From the Editor's Desk

Dogs should have gotten final yard
Let's get this debate out of the way.
Yes, Mark Richt's puzzling decision to run the ball with no time outs on the last play of Saturday's Georgia-Auburn game made about as much sense as Bobby Knight speaking at an anger management seminar.
But the sketchy call shouldn't overshadow the fact that either way you dissect it, three feet were too much to ask of the Bulldogs in their home stadium with revenge against a hated rival in their grasp.
Once again Georgia couldn't make the big play when it counted, once again our guests raided the hedges, once again the Bulldogs are a mid-tier SEC team at best.

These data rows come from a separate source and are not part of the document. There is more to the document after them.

(** * F1 telemetry: packet decoders, capture recorder and replay engine

    A shallow embedding of the JavaScript sources
    - [f1-udp-reciever/telemetry.js]   (header and body decoders, drivers table),
    - [test-connection.js]             (the event service [F1UDPService]),
    - [f1-udp-reciever/f1-packages.js] (capture recorder),
    - [f1-udp-reciever/replay-data.js] (replay engine),
    together with the properties of the specification checked against them. *)

From Stdlib Require Import ZArith QArith Lia List.
From Stdlib Require Import Qround Lqa.
From Stdlib Require Import Strings.Ascii Strings.Byte Floats.SpecFloat.
From stdpp Require Import gmap strings list pretty.

Local Open Scope Z_scope.

(** ** Node.js [Buffer]: byte sequences and their accessors *)

Module Buf.

(** A [Buffer] is a finite sequence of octets. *)
Definition buffer := list byte.

(** [buffer.length], as a JavaScript number. *)
Definition blen (b : buffer) : Z := Z.of_nat (length b).

Definition u8 (x : byte) : Z := Z.of_N (Byte.to_N x).

(** The octet whose value is [z]; only used on [0 <= z < 256]. *)
Definition byte_of (z : Z) : byte :=
  match Byte.of_N (Z.to_N z) with
  | Some x => x
  | None => x00
  end.

(** The raw accessors of [Buffer] throw a [RangeError] when the read leaves
    the buffer. *)
Inductive exn := RangeError.

Inductive res (A : Type) :=
| Ret (a : A)
| Raise (e : exn).
Arguments Ret {A} a.
Arguments Raise {A} e.

Definition rbind {A B} (m : res A) (k : A -> res B) : res B :=
  match m with
  | Ret a => k a
  | Raise e => Raise e
  end.

(** Little-endian value of a run of octets. *)
Fixpoint le_value (bs : list byte) : Z :=
  match bs with
  | [] => 0
  | x :: r => u8 x + 256 * le_value r
  end.

(** The [n] little-endian octets of [v]. *)
Fixpoint le_bytes (n : nat) (v : Z) : list byte :=
  match n with
  | O => []
  | S n' => byte_of (v mod 256) :: le_bytes n' (v / 256)
  end.

(** The [n] octets at [off], when they all lie inside the buffer. *)
Definition bytesAt (b : buffer) (off : Z) (n : nat) : option (list byte) :=
  if (0 <=? off) && (off + Z.of_nat n <=? blen b)
  then Some (take n (drop (Z.to_nat off) b))
  else None.

Definition readLE (n : nat) (b : buffer) (off : Z) : res Z :=
  match bytesAt b off n with
  | Some bs => Ret (le_value bs)
  | None => Raise RangeError
  end.

Definition readUInt8 : buffer -> Z -> res Z := readLE 1.
Definition readUInt16LE : buffer -> Z -> res Z := readLE 2.
Definition readUInt32LE : buffer -> Z -> res Z := readLE 4.
Definition readBigUInt64LE : buffer -> Z -> res Z := readLE 8.

(** Two's complement reading of an octet. *)
Definition int8_of (v : Z) : Z := if v <? 128 then v else v - 256.

Definition readInt8 (b : buffer) (off : Z) : res Z :=
  rbind (readUInt8 b off) (fun v => Ret (int8_of v)).

(** IEEE 754 binary32 bit pattern to the number it denotes.  A JavaScript
    number has one NaN: the payload and sign of a NaN pattern are not
    observable in the value read. *)
Definition f32_of_bits (w : Z) : spec_float :=
  let s := 2 ^ 31 <=? w in
  let e := (w / 2 ^ 23) mod 256 in
  let m := w mod 2 ^ 23 in
  if e =? 255 then
    if m =? 0 then S754_infinity s else S754_nan
  else if e =? 0 then
    if m =? 0 then S754_zero s else S754_finite s (Z.to_pos m) (-149)
  else S754_finite s (Z.to_pos (m + 2 ^ 23)) (e - 150).

Definition readFloatLE (b : buffer) (off : Z) : res spec_float :=
  rbind (readUInt32LE b off) (fun w => Ret (f32_of_bits w)).

(** The little-endian value of the [n] octets at [off]. *)
Definition field (b : buffer) (off n : nat) : Z :=
  le_value (take n (drop off b)).

(** [buffer.slice(start, end)] for non-negative integer arguments: both
    ends are clamped to the buffer. *)
Definition slice (b : buffer) (start stop : Z) : buffer :=
  take (Z.to_nat (stop - start)) (drop (Z.to_nat start) b).

#[global] Instance res_ret : MRet res := @Ret.
#[global] Instance res_bind : MBind res := fun A B k m => rbind m k.

End Buf.

(** ** The telemetry logger: [f1-udp-reciever/telemetry.js] *)

Module Telemetry.
Import Buf.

Believe me, I know there are bigger tactical problems at hand in the world than whether or not Georgia's ground forces can muster a yard, but as a Bulldog fan in the sports world, the new Dogs' old tricks are becoming excruciating.
Except for what now looks like a fluke win at Tennessee, the red and black is staying in the middle of the pack because they consistently don't show up at crunch time.
And Georgia's newest coach is having to pull out a quote that became standard issue from the Bulldogs' past two head men.
"Well...(INSERT TEAM) just made the plays at the end and we didn't."
Already in 2001, Georgia has watched South Carolina march for a late score to snatch victory from the Dogs while the team could do nothing with four turnovers from the Florida Gators.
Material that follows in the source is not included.